I feel like writing.
But what to write about?
Well, let's start with today.
I talked to Harrison today. Like a real person. We talked about church, tattoos, school, life. It was quite pleasant. Even Lyndsey, the boy expert, was proud of me. I wasn't a bumbling idiot. I am actually quite proud of myself.
This is going to sound weird. But, I'm going to say it. During the short time I was talking to him, I had an overwhelming urge to touch him. No, not like that, you pervs. But to just shake his hand, or hug him. It felt like there was a magnet between us. I mean, he was smiling at me like crazy. I felt this palpable attraction toward him. It wasn't well, physical. It was, but it wasn't. It was something beyond that, and I think he may have felt something as well. I hope so. I really, really hope so. Because something tells me in my soul that we are meant to be.
And, as good as it sounds, sometimes it's just way to much to comprehend.
But the most telling thing is what makes me the happiest. You see, I usually have the biggest problem with looking into the eyes of someone I don't know. It sounds stupid, but I really hate it. I feel like they could steal my soul. Haha. Idk. XD Anyways, even with this problem, I had no trouble looking into his eyes. Like, I felt like I knew him for years. It was totally comfortable for me. Which rarely, rarely ever happens upon first meeting someone. I could've looked into his eyes all day (which are the coolest shade of blue, by the way. *sigh*).

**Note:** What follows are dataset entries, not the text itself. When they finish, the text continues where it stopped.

(** The rounds [WalkDir] is given are enough: more change nothing. *)
Lemma copyDir_enough s n : below S (tmp_name D) = false → st_files s = fs0 → (max_depth fs0 ≤ n)%nat → copyDir S D s =
  ('(_, e) ← (r ← try (os_IsDir S);
              '(b, e) ← match r with
                        | Err x => copy_step S D tt S false (Some x)
                        | Ok d => walk_fuel (copy_step S D) (Datatypes.S (Datatypes.S n)) tt S d
                        end;
              mret (b, unless_skipped e));
   match e with Some e => fail e | None => mret tt end) s.
Proof.
  intros HT Hs Hn. unfold copyDir.
  enough (Hk : ∀ b p d e, below S p = true → preserves (agrees (fun q => below S q = true) fs0) (copy_step S D b p d e))
    by by rewrite !(bind_run _ _ s), (WalkDir_run (copy_step S D) fs0 S Hk tt s n Hs Hn).
  intros b p d e [r ->]%below_iff. destruct e as [e|]; [apply preserves_ret|]. cbn [copy_step]. rewrite drop_app_length.
  apply preserves_bind; [apply preserves_try|intros r'; apply preserves_ret].
  do 2 (apply preserves_bind; [apply preserves_query|intros _]). destruct d; [apply preserves_query|].
  set (I := agrees _ fs0). assert (HD : below S (D ++ r) ≠ true) by (by rewrite apart).
  assert (HX : below S (tmp_name (D ++ r)) ≠ true).
  { destruct r as [|x r]; [by rewrite app_nil_r, HT|]. rewrite tmp_app by done. by rewrite apart. }
  assert (Hrm : preserves I (os_Remove (tmp_name (D ++ r)))) by by apply Remove_agrees.
  unfold copyFile. do 2 (apply preserves_bind; [apply preserves_query|intros _]).
  apply preserves_bind; [|intros _].
  { apply preserves_syscall. intros fs t Hfs. destruct (is_dir _ _); [done|by apply agrees_insert]. }
  apply preserves_bind; [apply preserves_try, preserves_bind; [apply preserves_query|intros x; by apply Write_agrees]|].
  assert (Hend : ∀ e, preserves I (_ ← try (os_Remove (tmp_name (D ++ r))); fail e : M unit)).
  { intros e. apply preserves_bind; [by apply preserves_try|intros _; apply preserves_fail]. }
  intros [u|e]; [|apply preserves_bind; [apply preserves_try, preserves_query|intros _; apply Hend]].
  apply preserves_bind; [apply preserves_try, preserves_query|]. intros [u'|e]; [|apply Hend].
  apply preserves_syscall. intros fs t Hfs. destruct (fs !! _); [|done]. destruct (is_dir _ _); [done|].
  apply agrees_insert; [done|]. by apply agrees_delete.
Qed.
End copy_dir.

Section backend_copy.
Context `{Env}.

Lemma copyDir_sound S D : D ≠ [] → preserves sound (copyDir S D).
Proof.
  intros HD. unfold copyDir. apply preserves_bind; [|intros [u [e|]]; [apply preserves_fail|apply preserves_ret]].
  apply WalkDir_preserves. intros b p d [e|]; [apply preserves_ret|]. cbn [copy_step].
  apply preserves_bind; [apply preserves_try|intros r; apply preserves_ret].
  do 2 (apply preserves_bind; [apply preserves_query|intros _]). destruct d; [apply preserves_query|]. apply copyFile_sound. by destruct D.
Qed.

(** Two directories, neither inside the other, the first not a file. *)
Record apart_dirs (S D : fpath) (fs : files) : Prop := {
  ad_SD : below S D = false; ad_DS : below D S = false; ad_S : fs !! S = None; ad_D : D ≠ [] }.
Definition full_copy (S D : fpath) (fs0 fs : files) : Prop :=
  only_below D fs0 fs ∧ ∀ r, ¬ in_transit S fs0 r →
    (is_Some (fs0 !! (S ++ r)) → brought S D fs0 r fs) ∧ (fs0 !! (S ++ r) = None → untouched D fs0 r fs).
(** A call failed or was refused; never because [filepath.SkipDir] came from the system. *)
Definition no_skips : Prop := ∀ i e, env_fault i = Some e → is_SkipDir e = false.

(** What a push or a pull comes to. *)
Definition transferred (S D : fpath) (fs : files) (x : St * result (Result * option err)) : Prop :=
  ∃ s' res e, x = (s', Ok (res, e)) ∧ rs_OK res = bool_decide (e = None) ∧ sound (st_files s') ∧
    old_or_new S D fs (st_files s') ∧ (e = None → full_copy S D fs (st_files s')).
Lemma copy_run op src dst s : no_skips → sound (st_files s) → apart_dirs (dir_segs src) (dir_segs dst) (st_files s) →
  transferred (dir_segs src) (dir_segs dst) (st_files s) (copy op src dst false s).
Proof.
  intros Hn Hs [SD DS HS HD]. unfold copy, stamp. rewrite !bind_run. unfold now at 1. cbv beta iota. unfold mret at 1, M_ret at 1. cbv beta iota zeta.
  rewrite bind_run, try_run. set (st := tick1 s). set (c := copyDir _ _ st).
  pose proof (triple_copy_dir (dir_segs src) (dir_segs dst) (st_files s) Hn (proj1 Hs) SD DS HS st eq_refl) as Hc.
  pose proof (copyDir_sound (dir_segs src) (dir_segs dst) HD st Hs) as Hk. fold c in Hc, Hk. destruct c as [s1 r]. cbn [fst snd] in *.
  rewrite !bind_run. unfold now, mret, M_ret. cbv beta iota.
  eexists _, _, _. split; [reflexivity|]. cbn [rs_OK st_files tick1]. split; [by destruct r|]. split; [done|].
  destruct r as [u|e]; [|by split].
  split; [|done]. destruct Hc as [Ho Hr]. split; [done|]. intros r Ht. destruct (Hr r Ht) as [H1 H2].
  destruct (decide (is_Some (st_files s !! (dir_segs src ++ r)))) as [Hd|Hd]; [left; by apply H1|right; by apply H2, eq_None_not_Some].
Qed.
End backend_copy.

(** ** A synchronisation *)

(** Where a backend finds the directory at the remote. *)
Definition remote_dir (remote name : string) : string :=
  let clean := path_clean remote in
  let base := path_base clean in
  if String.eqb base "SeaVaultData" || String.eqb base MetadataDirName then clean else path_join [clean; name].

Section names.
Context `{Env} (vs : list string).
Hypothesis vs_plain : Forall plain_seg vs.
Hypothesis vs_some : vs ≠ [].
Hypothesis calm : ∀ i, env_fault i = None.

Definition config_at (n : string) : fpath := "" :: vs ++ [n; "vault.json"].
(** The vault's configuration stands under exactly this name. *)
Definition vault_at (name : string) (fs : files) : Prop :=
  is_Some (fs !! config_at name) ∧ ∀ n, n ∈ MetadataDirNames → n ≠ name → fs !! config_at n = None ∧ is_dir fs (config_at n) = false.

Lemma probe_calm found n s : plain_seg n → probe_name (at_root vs []) found n s =
  (tick1 s, Ok (if bool_decide (is_Some (st_files s !! config_at n)) || is_dir (st_files s) (config_at n) then found ++ [n] else found)).
Proof.
  intros Hp. unfold probe_name, os_Stat. rewrite bind_run, try_run, query_quiet by done.
  change ConfigFileName with "vault.json". assert (Hn : Forall plain_seg [n; "vault.json"]) by (constructor; [done|by repeat constructor]).
  rewrite (join_at vs vs_plain vs_some _ Hn) by done. cbn [app]. rewrite segs_at by done. fold (config_at n). cbn [fst snd].
  by destruct (bool_decide _ || _).
Qed.
Lemma meta_name_calm name s : name ∈ MetadataDirNames → vault_at name (st_files s) →
  ∃ s', meta_name (at_root vs []) s = (s', Ok name) ∧ st_files s' = st_files s.
Proof.
  intros Hin [Hc Ho]. unfold meta_name, ResolveMetaDir, MetadataDirNames. cbn [mfold]. rewrite bind_run, try_run.
  rewrite !bind_run, probe_calm by (by repeat constructor). rewrite bind_run, probe_calm by (by repeat constructor).
  cbn [st_files tick1]. unfold MetadataDirNames in Hin.
  apply elem_of_cons in Hin as [->|Hin]; [|apply list_elem_of_singleton in Hin as ->].
  - destruct (Ho ".seavault" ltac:(by right; left) ltac:(done)) as [-> ->].
    rewrite (bool_decide_true (is_Some (_ !! config_at "SeaVaultData"))) by done. eexists; split; reflexivity.
  - destruct (Ho "SeaVaultData" ltac:(by left) ltac:(done)) as [-> ->]. rewrite (bool_decide_true (is_Some (_ !! config_at ".seavault"))) by done.
    eexists; split; reflexivity.
Qed.
End names.

Section sync.
Context `{Env} (b : Backend) (vs : list string) (name : string).
Hypothesis vs_plain : Forall plain_seg vs.
Hypothesis vs_some : vs ≠ [].
Hypothesis calm : ∀ i, env_fault i = None.
Hypothesis vault_is : vault_of b = at_root vs [].
Hypothesis named : name ∈ MetadataDirNames.

(** The two directories. *)
Definition local_side : fpath := "" :: vs ++ [name].
Definition remote_side : fpath := dir_segs (remote_dir (remote_of b) name).
Abbreviation L := local_side.
Abbreviation R := remote_side.
(** The remote is apart from the whole vault, and not a file. *)
Definition remote_apart (fs : files) : Prop := below R ("" :: vs) = false ∧ below ("" :: vs) R = false ∧ fs !! R = None ∧ R ≠ [].

Definition bytes_at (fs : files) (p : fpath) : option bytes := f_data <$> fs !! p.
Definition first_of (a b : option bytes) : option bytes := match a with Some _ => a | None => b end.

Lemma name_plain : Forall plain_seg [name].
Proof.
  constructor; [|done]. unfold MetadataDirNames in named. apply elem_of_cons in named as [->|Hin]; [|apply list_elem_of_singleton in Hin as ->]; by repeat constructor.
Qed.
Lemma L_segs : dir_segs (at_root vs [name]) = L.
Proof.
  assert (Hn := name_plain).
  unfold dir_segs. destruct (String.eqb_spec (at_root vs [name]) "/") as [E|_]; [|by apply segs_at].
  exfalso. apply (f_equal os_segs) in E. rewrite segs_at in E by done. change (os_segs "/") with [""; ""] in E.
  destruct vs as [|v [|]]; try done. 
Qed.
Lemma below_vault r : below ("" :: vs) (L ++ r) = true.
Proof. unfold local_side. rewrite <- app_comm_cons, <- app_assoc. apply (below_app ("" :: vs)). Qed.
Lemma apart_LR fs : remote_apart fs → below R L = false ∧ below L R = false.
Proof.
  intros (H1 & H2 & _). split; unfold local_side.
  - apply (apart R ("" :: vs) [name]); done.
  - apply not_true_is_false. intros Hb. apply (below_trans ("" :: vs)) in Hb; [congruence|]. pose proof (below_vault []) as Hv. by rewrite app_nil_r in Hv.
Qed.

Lemma localMeta_calm s : vault_at vs name (st_files s) → ∃ s', localMeta (vault_of b) s = (s', Ok (at_root vs [name])) ∧ st_files s' = st_files s.
Proof.
  intros Hv. rewrite vault_is. unfold localMeta. rewrite bind_run. destruct (meta_name_calm vs vs_plain vs_some calm name s named Hv) as (s' & -> & Hs).
  exists s'. split; [|done]. unfold mret, M_ret. f_equal. f_equal. apply (join_at vs vs_plain vs_some); [apply name_plain|done|constructor].
Qed.
Lemma remoteMeta_calm s : vault_at vs name (st_files s) →
  ∃ s', remoteMeta (remote_of b) (vault_of b) s = (s', Ok (remote_dir (remote_of b) name)) ∧ st_files s' = st_files s.
Proof.
  intros Hv. rewrite vault_is. unfold remoteMeta. rewrite bind_run. destruct (meta_name_calm vs vs_plain vs_some calm name s named Hv) as (s' & -> & Hs).
  by exists s'.
Qed.
End sync.

Section transfer.
Context `{Env} (b : Backend).

Lemma probe_any root found n s : ∃ s', st_files s' = st_files s ∧
  (probe_name root found n s = (s', Ok found) ∨ probe_name root found n s = (s', Ok (found ++ [n])) ∨ ∃ e, probe_name root found n s = (s', Err e)).
Proof.
  unfold probe_name. rewrite bind_run, try_run. unfold os_Stat.
  match goal with |- context [query ?act s] => destruct (query_run act s) as (r & -> & _) end.
  exists (tick1 s). split; [done|]. cbn [fst snd]. destruct r as [u|e]; [by right; left|]. destruct (not_exist e); [by left|]. right; right. by exists e.
Qed.
Lemma meta_name_any root s : ∃ s' n, meta_name root s = (s', Ok n) ∧ n ∈ MetadataDirNames ∧ st_files s' = st_files s.
Proof.
  unfold meta_name, ResolveMetaDir, MetadataDirNames. cbn [mfold]. rewrite bind_run, try_run.
  assert (H1 : "SeaVaultData" ∈ ["SeaVaultData"; ".seavault"]) by (by left).
  assert (H2 : MetadataDirName ∈ ["SeaVaultData"; ".seavault"]) by (by right; left).
  rewrite !bind_run. destruct (probe_any root [] "SeaVaultData" s) as (s1 & F1 & [->|[->|[e ->]]]); [| |by exists s1, MetadataDirName];
    rewrite !bind_run; [destruct (probe_any root [] ".seavault" s1) as (s2 & F2 & [->|[->|[e ->]]])
                       |destruct (probe_any root ([] ++ ["SeaVaultData"]) ".seavault" s1) as (s2 & F2 & [->|[->|[e ->]]])];
    rewrite <- F1, <- F2; cbn; exists s2; eauto.
Qed.

(** C5. A push or a pull carries files one at a time, each first under another name and
    then renamed.  When it reports success, the destination holds every file of the
    source with its bytes; whatever stops it, every file there is still the old or
    already the new one, nothing is deleted, and nothing outside the destination (so
    also not the source) has changed.  Only the name of a file being written is not
    covered.  The result says whether there was an error. *)
Theorem transfer_complete_or_resumable s : no_skips → sound (st_files s) →
  let here n := dir_segs (path_join [vault_of b; n]) in let there n := dir_segs (remote_dir (remote_of b) n) in
  (∀ n m, n ∈ MetadataDirNames → m ∈ MetadataDirNames →
     apart_dirs (here n) (there m) (st_files s) ∧ apart_dirs (there m) (here n) (st_files s)) →
  (∃ n m, n ∈ MetadataDirNames ∧ m ∈ MetadataDirNames ∧
     transferred (here n) (there m) (st_files s) (Push b (mkTransportOptions false) s)) ∧
  (∃ n m, n ∈ MetadataDirNames ∧ m ∈ MetadataDirNames ∧
     transferred (there m) (here n) (st_files s) (Pull b (mkTransportOptions false) s)).
Proof.
  intros Hn Hs here there Ha. split.
  - unfold Push, localMeta. rewrite !bind_run. destruct (meta_name_any (vault_of b) s) as (s1 & n & -> & Hin & F1).
    unfold mret at 1, M_ret at 1. cbv beta iota. unfold remoteMeta. rewrite !bind_run.
    destruct (meta_name_any (vault_of b) s1) as (s2 & m & -> & Him & F2). unfold mret, M_ret. cbv beta iota zeta. fold (remote_dir (remote_of b) m).
    exists n, m. split; [done|]. split; [done|]. rewrite <- F1, <- F2 in *. by apply copy_run, Ha.
  - unfold Pull, remoteMeta. rewrite !bind_run. destruct (meta_name_any (vault_of b) s) as (s1 & m & -> & Him & F1).
    unfold mret at 1, M_ret at 1. cbv beta iota zeta. fold (remote_dir (remote_of b) m). unfold localMeta. rewrite !bind_run.
    destruct (meta_name_any (vault_of b) s1) as (s2 & n & -> & Hin & F2). unfold mret, M_ret. cbv beta iota zeta.
    exists n, m. split; [done|]. split; [done|]. rewrite <- F1, <- F2 in *. by apply copy_run, Ha.
Qed.
End transfer.

Section synced.
Context `{Env} (b : Backend) (vs : list string) (name : string).
Hypothesis vs_plain : Forall plain_seg vs.
Hypothesis vs_some : vs ≠ [].
Hypothesis calm : ∀ i, env_fault i = None.
Hypothesis vault_is : vault_of b = at_root vs [].
Hypothesis named : name ∈ MetadataDirNames.
Abbreviation L := (local_side vs name).
Abbreviation R := (remote_side b name).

I wonder if he could tell I like him. I think he could.
I'm just glad I've had this long to figure out who I am. At no point in my life have I been attached to another person--and I've spent all that time becoming comfortable in myself and in who I am. I've never needed someone. It's been only me up to now. Only I have defined who I am, and no one else. I have invented myself up until now. So now, being me, being comfortable in my own skin, I am ready for a relationship. Not an attachment, not a dependence. I just want to be with someone. To be two people connected by a spiritual string that goes beyond a physical attraction, to be truly in love.
I'm just looking for that simple, childish love that I envy so much. A love without judgment, without fights, without fear. Just a strong, unwavering faith in another person. And to feel that back. That would be the ultimate life's blessing. It says even in the Bible, that you could have all the gifts and great things in the world but if you don't have love, you are nothing. I don't want my life to become that. I want to be something to someone.
And, I think this is it.
I'm crying right now. Not out of sadness, but more of Joy. I have such an overwhelming feeling that my life as I know it is about to change for the better. I feel as if I'm about to catapult into greatness, that my life will finally take flight and I will soar in the clouds. I've always wanted to be in the sky, but I've been stuck in the mud. I'm bigger than my body gives me credit for, and I'm about to break free of the roots that have held me back thus far.
It's a little scary, but I know that when I get there, it'll be worth the effort.
And I can't wait for the day when I get to where I want to be and I can look back on all of this and wonder why I waited so long to fly.
No one reads these things anyways. If you do, I appreciate it. I really, really do.